La rivière Stung Kbal Spean est un affluent de la rivière Siem Reap et on pense que les eaux sont bénies ici avant de se déverser dans Angkor.

Le site archéologique a été découvert en 1969 par Jean Boulbet, un ethnologue, mais les explorations ultérieures ont été interrompues en raison de la guerre civile cambodgienne.

La montagne des litchis

Aujourd’hui, la petite chaîne de montagnes s’appelle Phnom Kulen (montagne des litchis) et se trouve à l’intérieur du parc national éponyme. Le plateau s’étend sur 40 kilomètres et l’altitude moyenne est de 400 mètres au-dessus du niveau de la mer, le point culminant étant de 487 mètres. Situé au sud des monts Dangrêk et au nord de Siem Reap, le massif s’étend de l’ouest-nord-ouest à l’est.

Le Phnom Kulen est formé de grès et était une importante carrière à l’époque angkorienne, en particulier au sud-est de la chaîne, où vivait un groupe de tribus connu sous le nom de Samre, qui exploitait la pierre.

La montagne est considérée comme sacrée au Cambodge et revêt une importance religieuse particulière pour les hindous et les bouddhistes, qui sont nombreux à s’y rendre en pèlerinage. Le temple Preah Ang Thom, construit au XVIe siècle, abrite le plus grand Bouddha couché du pays.

Le parc national possède des sentiers forestiers et le ruisseau Chup Preah possède deux chutes d’eau pittoresques et populaires, qui servent également de lieux de baignade.
Le parc national possède des sentiers forestiers et le ruisseau Chup Preah possède deux chutes d’eau pittoresques et populaires, qui servent également de lieux de baignade.

Le site a été ajouté à la liste indicative nationale du Cambodge pour le patrimoine mondial en 2020.

Menacé

Aussi paisible que soit cet endroit, et aussi important sur le plan historique et spirituel, cela n’a pas empêché l’empiétement et l’exploitation forestière illégale de menacer toute la région.

Le Phnom Kulen a été un bastion des Khmers rouges jusqu’en 1996. En raison de son éloignement, l'endroit a énormément souffert des ravages de la guerre et sa population, en forte croissance, reste aujourd’hui l’une des plus pauvres et des plus isolées de cette province.

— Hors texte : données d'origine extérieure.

Lemma MarkLifecycle_triple tenantID state by_ s0 (L : gmap string string) t (R : World → Prop) :
  (∀ s, others_kept tenantID s0 s ∧ leases s = L ∧ tiers s = t → state_of tenantID s = state → R s) →
  triple (λ s, (others_kept tenantID s0 s ∧ leases s = L ∧ tiers s = t) ∧ R s) (MarkLifecycle tenantID state by_)
    (λ _ s, (others_kept tenantID s0 s ∧ leases s = L ∧ tiers s = t) ∧ state_of tenantID s = state) R.
Proof.
  intros HR. unfold MarkLifecycle. destruct (str_empty tenantID); [apply triple_throw; by intros s [_ ?]|].
  apply (triple_here _ (λ w, ewrite _ _)). intros w. apply triple_write. intros s [(Ho & Hl & Ht) HRs].
  assert (Hnew : ∀ row : TenantLifecycle, State row = state →
    let s' := set_lifecycle (λ m, <[tenantID := row]> m) s in
    (others_kept tenantID s0 s' ∧ leases s' = L ∧ tiers s' = t) ∧ state_of tenantID s' = state).
  { intros row Hrow. simpl. split; [split_and!; [|done|done]|].
    - intros tn Hne. simpl. rewrite lookup_insert_ne by done. by apply Ho.
    - unfold state_of. simpl. by rewrite lookup_insert_eq. }
  pose proof (Hnew (lifecycle_row (clock (calls_made w) 0) state by_ (lifecycle s !! tenantID)) eq_refl) as H1.
  split; [exact H1|]. split; [done|]. apply HR; apply H1.
Qed.

(** Before the lease: only the lifecycle row changes. *)
Definition untouched (tenantID : string) (s0 s : World) : Prop :=
  others_kept tenantID s0 s ∧ leases s = leases s0 ∧ tiers s = tiers s0.

(** Under the lease: nothing is deleted before every tier is swept. *)
Definition in_progress (tenantID : string) (s0 : World) (L : gmap string string) (s : World) : Prop :=
  others_kept tenantID s0 s ∧ leases s = L ∧
  (state_of tenantID s = LifecycleDeleted → tiers s = swept tenantID sweepers (tiers s0)).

La majorité des villageois sont des agriculteurs, qui cultivent traditionnellement du riz pluvial (dans des champs non submergés), du manioc, des patates douces et du maïs. Ils pratiquent la méthode de l’agriculture sur brûlis, défrichant et brûlant leurs parcelles cultivées pendant un an, puis les laissant à la forêt pendant une dizaine d’années, le temps pour le sol de se régénérer.

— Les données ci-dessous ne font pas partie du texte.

(* ===== verification/AutoPause.v ===== *)
(** * Automatic pausing of failing sources (admin/source_auto_pause.go)

    The ring of buckets that counts attempts and errors over a sliding window is
    proved to count exactly the observations of the last buckets; the pausing protocol
    is an interleaving of the callers of [Record]. *)

From S2P Require Import Prelude GoFloat.

Module AutoPause.

Record SourceAutoPauseConfig := {
  WindowDuration : Z;
  WindowBuckets : Z;
  ErrorRateThreshold : float;
  MinSampleSize : Z;
  PauseCooldown : Z;
  ConsecutiveFailureThreshold : Z
}.

Definition NewSourceAutoPauser (c : SourceAutoPauseConfig) : SourceAutoPauseConfig :=
  let window := if (WindowDuration c <=? 0)%Z then (10 * minute)%Z else WindowDuration c in
  {| WindowDuration := window;
     WindowBuckets := if (WindowBuckets c <=? 0)%Z then 10%Z else WindowBuckets c;
     ErrorRateThreshold :=
       if f_leb (ErrorRateThreshold c) f_zero || f_geb (ErrorRateThreshold c) (f64_of_Z 1)
       then f64_const 1 2 else ErrorRateThreshold c;
     MinSampleSize := if (MinSampleSize c <=? 0)%Z then 20%Z else MinSampleSize c;
     PauseCooldown := if (PauseCooldown c <=? 0)%Z then window else PauseCooldown c;
     ConsecutiveFailureThreshold := ConsecutiveFailureThreshold c |}.

Record autoPauseBucket := { total : Z; errors : Z }.
Definition empty_bucket : autoPauseBucket := {| total := 0; errors := 0 |}.

Record autoPauseState := {
  buckets : list autoPauseBucket;
  cursor : nat;
  cursorTime : Time;
  lastPaused : Time;
  consecutiveFailures : Z;
  pendingPause : bool
}.

Section Detector.
Context (cfg : SourceAutoPauseConfig).

Definition n_buckets : nat := Z.to_nat (WindowBuckets cfg).
Definition bucketDur : Z := (WindowDuration cfg / WindowBuckets cfg)%Z.

Definition fresh (now : Time) : autoPauseState :=
  {| buckets := replicate n_buckets empty_bucket; cursor := 0; cursorTime := now; lastPaused := 0;
     consecutiveFailures := 0; pendingPause := false |}.

Definition with_ring (bs : list autoPauseBucket) (cur : nat) (at_ : Time) (s : autoPauseState) : autoPauseState :=
  {| buckets := bs; cursor := cur; cursorTime := at_; lastPaused := lastPaused s;
     consecutiveFailures := consecutiveFailures s; pendingPause := pendingPause s |}.

(** Move the cursor on, emptying the bucket it reaches. *)
Fixpoint roll (steps : nat) (bs : list autoPauseBucket) (cur : nat) : list autoPauseBucket * nat :=
  match steps with
  | O => (bs, cur)
  | S k => let cur' := ((cur + 1) mod n_buckets)%nat in roll k (<[cur' := empty_bucket]> bs) cur'
  end.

Depuis quelque temps, les villageois ont transformé des parcelles traditionnellement cultivées en rotation pour la production de riz en plantations permanentes d’anacardiers. Cela rompt le cycle de rotation par brûlis et oblige les villageois à défricher de nouvelles parcelles de forêt pour les cultiver.

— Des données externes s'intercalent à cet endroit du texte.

Definition act (a : action) (s : Sys) : Sys :=
  match a with
  | ABorrow now =>
      let '(b, p, pub) := Borrow now (pool s) in
      {| pool := p; unpublished := queue pub (unpublished s); gauge := gauge s; reports := reports s;
         lent := match b with Lent c _ => lent s ++ [c] | _ => lent s end |}
  | AReport ok now =>
      let '(p, pub) := report ok now (pool s) in
      {| pool := p; unpublished := queue pub (unpublished s); gauge := gauge s; reports := reports s ++ [ok]; lent := lent s |}
  | AState now =>
      let '(_, p, pub) := read_state now (pool s) in
      {| pool := p; unpublished := queue pub (unpublished s); gauge := gauge s; reports := reports s; lent := lent s |}
  | APublish i =>
      match unpublished s !! i with
      | Some v => {| pool := pool s; unpublished := take i (unpublished s) ++ drop (S i) (unpublished s); gauge := v;
                     reports := reports s; lent := lent s |}
      | None => s
      end
  end.

Definition start (p : Pool) : Sys := {| pool := p; unpublished := []; gauge := 0; reports := []; lent := [] |}.

Fixpoint run (l : list action) (s : Sys) : Sys :=
  match l with [] => s | a :: rest => run rest (act a s) end.

(** ** The breaker as a function of the reports *)

(** How many calls failed since the last success. *)
Fixpoint failed_since (acc : Z) (rs : list bool) : Z :=
  match rs with
  | [] => acc
  | true :: rest => failed_since 0 rest
  | false :: rest => failed_since (acc + 1) rest
  end.

Lemma failed_since_snoc acc rs ok : failed_since acc (rs ++ [ok]) = if ok then 0 else failed_since acc rs + 1.
Proof. revert acc. induction rs as [|[] rs IH]; intros acc; simpl; [by destruct ok|apply IH..]. Qed.

Lemma failed_since_nonneg acc rs : 0 ≤ acc → 0 ≤ failed_since acc rs.
Proof. revert acc. induction rs as [|[] rs IH]; intros acc Ha; simpl; [done|apply IH; lia..]. Qed.

Record tracks (threshold : Z) (s : Sys) : Prop := {
  tr_config : Threshold (cfg (pool s)) = threshold;
  tr_failures : failures (pool s) = failed_since 0 (reports s);
  tr_closed : state (pool s) = StateClosed ↔ failed_since 0 (reports s) < threshold;
  tr_trial : trialInFlight (pool s) = true → state (pool s) = StateHalfOpen
}.

Lemma allow_tracks now p ok p' pub :
  allow now p = (ok, p', pub) →
  cfg p' = cfg p ∧ conns p' = conns p ∧ idx p' = idx p ∧ failures p' = failures p ∧
  (state p' = StateClosed ↔ state p = StateClosed) ∧
  ((trialInFlight p = true → state p = StateHalfOpen) → trialInFlight p' = true → state p' = StateHalfOpen).
Proof.
  unfold allow. destruct (state p) eqn:Hs; [by intros [= <- <- <-]; rewrite Hs|..].
  - destruct (_ <? _); intros [= <- <- <-]; simpl; by rewrite ?Hs.
  - destruct (trialInFlight p); intros [= <- <- <-]; simpl; by rewrite ?Hs.
Qed.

Le parc national de Phnom Kulen a déclaré la culture des anacardiers illégale, car elle entraîne un taux excessif de défrichement de la forêt : il ne reste aujourd’hui que 20 % de la couverture forestière initiale du parc.

Le gouvernement et les organisations internationales telles que le PNUD font maintenant ce qu’ils peuvent pour arrêter la déforestation. Un rapport du PNUD suggère que sans une intervention sérieuse, la forêt n’aurait plus que 5 à 10 ans à vivre. Cette situation serait non seulement catastrophique pour la région, mais elle aurait également un impact considérable sur les communautés situées en aval des rivières de la forêt, car celle-ci fournit toutes les eaux d’amont de la rivière Siem Reap.

« Nous ne pouvons pas arrêter la déforestation, nous ne pouvons que la ralentir », déclare Kim Hee, du Programme des Nations unies pour le développement (PNUD), qui aide le gouvernement à conserver les forêts dans cette région et d’autres du pays.

Ils ont eu quelques succès. Le gouvernement a placé des balises autour des zones protégées. Il a renforcé les patrouilles de rangers, planté de nouveaux arbres à croissance rapide pour le combustible et les lois contre l’abattage illégal sont désormais beaucoup plus strictes.

Aussi louables que soient ces mesures, elles pourraient ne pas suffire.

« La demande de bois est tellement forte », dit M. Kim.

La plus grande menace est l’abattage illégal, qu’il s’agisse de personnes qui veulent construire une maison ou d’intérêts plus puissants qui planifient des hôtels ou d’autres grands projets de construction.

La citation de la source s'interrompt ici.